AIM OF THE EXERCISE :: Transcribe the listing below only from the line with "(** [pcl::PointCloud<PointType>]: the" up to and including the line with "Definition cloud_size (c".

++++ RECORDS SUPPLIED

(** * tailor: feature stage, local map ring, registration loop and odometry core

    A shallow embedding of [src/mapping.cpp] and [src/features.cpp].

    Conventions of the embedding.
    - [float] and [double] values are modelled by rationals ([Q]).  The code
      under study only compares them, takes absolute values and adds them;
      rounding and NaN are outside the model.
    - [size_t] indices are modelled by [nat]: every index the code computes is
      bounded by the ring capacity or by the length of a vector.
    - A C array [T a[20]] is a [list T] of length 20 (see [local_map.wf]);
      a [std::vector] is a [list].
    - [assert], an out-of-range subscript and a null dereference end the
      computation with a [fault]; everything else is a total function.
    - Headers that are not part of the two source files (Eigen, PCL, ROS,
      [comm.h], [residual.h], [loop.h]) are interfaces: type classes whose
      operations the code calls.
    - Console output ([printf], [ROS_INFO]) is modelled only in the two
      constructors, where the diagnostics are the whole point. *)

From Stdlib Require Import QArith Qabs Qround Lia String ZArith.
From stdpp Require Import base option list.

Local Open Scope nat_scope.

(** ** Faults and the error monad *)

Inductive fault : Type :=
| AssertFailed   (* an [assert] does not hold *)
| OutOfRange     (* subscript outside an array or vector: undefined in C++ *)
| NullDeref.     (* [->] on a null [Ptr]: undefined in C++ *)

Inductive res (A : Type) : Type :=
| Ok (a : A)
| Fault (f : fault).

Arguments Ok {A} a.
Arguments Fault {A} f.

#[global] Instance res_ret : MRet res := fun A a => Ok a.

#[global] Instance res_bind : MBind res :=
  fun A B f m => match m with Ok a => f a | Fault e => Fault e end.

(** ** Scalars *)

Definition Qltb (a b : Q) : bool := negb (Qle_bool b a).

(** ** Data model ([comm.h]) *)

(** [Transform]: the six pose parameters.  The fields are [x], [y], [z],
    [roll], [pitch], [yaw] in the source; they carry a [t] prefix here. *)
Record Transform : Type := mkTransform {
  tx : Q; ty : Q; tz : Q; troll : Q; tpitch : Q; tyaw : Q
}.

Definition Transform_zero : Transform := mkTransform 0 0 0 0 0 0.

Record PointType : Type := mkPoint {
  px : Q; py : Q; pz : Q; intensity : Q; ring : nat; time_offset : Q
}.

(** [pcl::PointCloud<PointType>]: the point vector and the [width] field the
    code maintains by hand. *)
Record PointCloud : Type := mkCloud {
  points : list PointType;
  width : nat
}.

Definition cloud_size (c : PointCloud) : nat := length (points c).
Definition cloud_empty (c : PointCloud) : bool := cloud_size c =? 0.

(** A [Ptr] is [None] when null.  Clouds are values: the model does not track
    sharing between the copies of a [Ptr]. *)
Record feature_objects : Type := mkObjects {
  line_features : option PointCloud;
  plane_features : option PointCloud;
  non_features : option PointCloud
}.

Record feature_frame : Type := mkFrame {
  velodyne_feature : feature_objects;
  livox_feature : feature_objects
}.

Definition null_objects : feature_objects := mkObjects None None None.
Definition null_frame : feature_frame := mkFrame null_objects null_objects.

Definition Quaternion : Type := (Q * Q * Q * Q)%type.
Definition Vector3 : Type := (Q * Q * Q)%type.

(** The part of Eigen the code uses on [Matrix4d]. *)
Class Eigen : Type := {
  Matrix4d : Type;
  Identity : Matrix4d;
  mat_mul : Matrix4d -> Matrix4d -> Matrix4d;
  mat_inverse : Matrix4d -> Matrix4d;
  (* [m(i, j)] *)
  mat_coeff : Matrix4d -> nat -> nat -> Q;
  (* [m * Vector4d(x, y, z, 1)], first three coordinates *)
  mat_apply : Matrix4d -> Vector3 -> Vector3;
  (* [Quaterniond(m.block<3, 3>(0, 0))] as (x, y, z, w) *)
  mat_quaternion : Matrix4d -> Quaternion
}.

(** Helpers declared in [comm.h]. *)
Class Comm `{Eigen} : Type := {
  to_eigen : Transform -> Matrix4d;
  (* [concat(dst, src)]: the new value of [dst] *)
  concat : feature_objects -> feature_objects -> feature_objects;
  (* the per-sensor feature kernels: the value written to the out parameter *)
  feature_velodyne : PointCloud -> feature_objects -> feature_objects;
  feature_livox : PointCloud -> feature_objects -> feature_objects;
  (* [pcl::transformPointCloud(in, out, m)]: the value written to [out] *)
  transformPointCloud : PointCloud -> Matrix4d -> PointCloud
}.

(** ** [struct local_map] (mapping.cpp 90-206) *)

Module local_map.

Definition previous_frame_count : nat := 20.

Record t `{Eigen} : Type := mk {
  prev_frames : list feature_frame;
  prev_frame_location : list Matrix4d;
  head : nat;
  counters : nat;
  local_map : feature_frame;
  local_map_dirty : bool
}.

Section ops.
Context `{Comm}.

(** The object as its default member initialisers leave it.  Eigen does not
    initialise [prev_frame_location]; [junk] stands for what the slots hold. *)
Definition init (junk : Matrix4d) : t :=
  {| prev_frames := replicate previous_frame_count null_frame;
     prev_frame_location := replicate previous_frame_count junk;
     head := previous_frame_count - 1;
     counters := 0;
     local_map := null_frame;
     local_map_dirty := true |}.

(** The invariant the array types and [push] maintain. *)
Definition wf (lm : t) : Prop :=
  length (prev_frames lm) = previous_frame_count /\
  length (prev_frame_location lm) = previous_frame_count /\
  head lm < previous_frame_count /\
  counters lm <= previous_frame_count.

(** [transform_cloud] (159-172), on one point and on a range. *)
Definition transform_point (matrix : Matrix4d) (point : PointType) : PointType :=
  let '(x', y', z') := mat_apply matrix (px point, py point, pz point) in
  {| px := x'; py := y'; pz := z';
     intensity := intensity point; ring := ring point;
     time_offset := time_offset point |}.

Definition transform_cloud (range : list PointType) (out : list PointType)
    (matrix : Matrix4d) : list PointType :=
  out ++ map (transform_point matrix) range.

(** One [if (src) transform_cloud(src->points, back_inserter(dst->points), m)]
    of [update_local_map]. *)
Definition append_transformed (src dst : option PointCloud) (m : Matrix4d)
    : res (option PointCloud) :=
  match src with
  | None => Ok dst
  | Some s =>
      match dst with
      | None => Fault NullDeref
      | Some d =>
          Ok (Some {| points := transform_cloud (points s) (points d) m;
                      width := width d |})
      end
  end.

Definition fix_width (c : option PointCloud) : option PointCloud :=
  match c with
  | None => None
  | Some d => Some {| points := points d; width := length (points d) |}
  end.

(** Body of the loop at 116-141 for slot [i]. *)
Definition fuse_slot (lm : t) (transform : Matrix4d) (result : feature_frame)
    (i : nat) : res feature_frame :=
  match prev_frame_location lm !! i, prev_frames lm !! i with
  | Some loc, Some fr =>
      let this_transform := mat_mul transform loc in
      vl ← append_transformed (line_features (velodyne_feature fr))
             (line_features (velodyne_feature result)) this_transform;
      vp ← append_transformed (plane_features (velodyne_feature fr))
             (plane_features (velodyne_feature result)) this_transform;
      lp ← append_transformed (plane_features (livox_feature fr))
             (plane_features (livox_feature result)) this_transform;
      ln ← append_transformed (non_features (livox_feature fr))
             (non_features (livox_feature result)) this_transform;
      Ok {| velodyne_feature :=
              {| line_features := vl; plane_features := vp;
                 non_features := non_features (velodyne_feature result) |};
            livox_feature :=
              {| line_features := line_features (livox_feature result);
                 plane_features := lp; non_features := ln |} |}
  | _, _ => Fault OutOfRange
  end.

Fixpoint fuse_slots (lm : t) (transform : Matrix4d) (result : feature_frame)
    (slots : list nat) : res feature_frame :=
  match slots with
  | [] => Ok result
  | i :: rest =>
      result' ← fuse_slot lm transform result i;
      fuse_slots lm transform result' rest
  end.

Definition update_local_map (lm : t) : res feature_frame :=
  if counters lm =? 0 then Fault AssertFailed else
  match prev_frames lm !! head lm, prev_frame_location lm !! head lm with
  | Some hf, Some hloc =>
      let result :=
        {| velodyne_feature := concat null_objects (velodyne_feature hf);
           livox_feature := concat null_objects (livox_feature hf) |} in
      let transform := mat_inverse hloc in
      result ← fuse_slots lm transform result (seq 0 (counters lm));
      Ok {| velodyne_feature :=
              {| line_features := fix_width (line_features (velodyne_feature result));
                 plane_features := fix_width (plane_features (velodyne_feature result));
                 non_features := non_features (velodyne_feature result) |};
            livox_feature :=
              {| line_features := line_features (livox_feature result);
                 plane_features := fix_width (plane_features (livox_feature result));
                 non_features := fix_width (non_features (livox_feature result)) |} |}
  | _, _ => Fault OutOfRange
  end.

(** [get_local_map] (99-105): the cache read, with the state it leaves. *)
Definition get_local_map (lm : t) : res (feature_frame * t) :=
  if local_map_dirty lm then
    fused ← update_local_map lm;
    Ok (fused,
        {| prev_frames := prev_frames lm;
           prev_frame_location := prev_frame_location lm;
           head := head lm;
           counters := counters lm;
           local_map := fused;
           local_map_dirty := false |})
  else Ok (local_map lm, lm).

(** [push] (174-183). *)
Definition push (frame : feature_frame) (transform : Matrix4d) (lm : t) : t :=
  let head' := (head lm + 1) mod previous_frame_count in
  {| prev_frames := <[head' := frame]> (prev_frames lm);
     prev_frame_location := <[head' := transform]> (prev_frame_location lm);
     head := head';
     counters := if counters lm <? previous_frame_count
                 then S (counters lm) else counters lm;
     local_map := local_map lm;
     local_map_dirty := true |}.

Definition empty (lm : t) : bool := counters lm =? 0.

++++++++

TASK ANSWER ::
(** [pcl::PointCloud<PointType>]: the point vector and the [width] field the
    code maintains by hand. *)
Record PointCloud : Type := mkCloud {
  points : list PointType;
  width : nat
}.

Definition cloud_size (c : PointCloud) : nat := length (points c).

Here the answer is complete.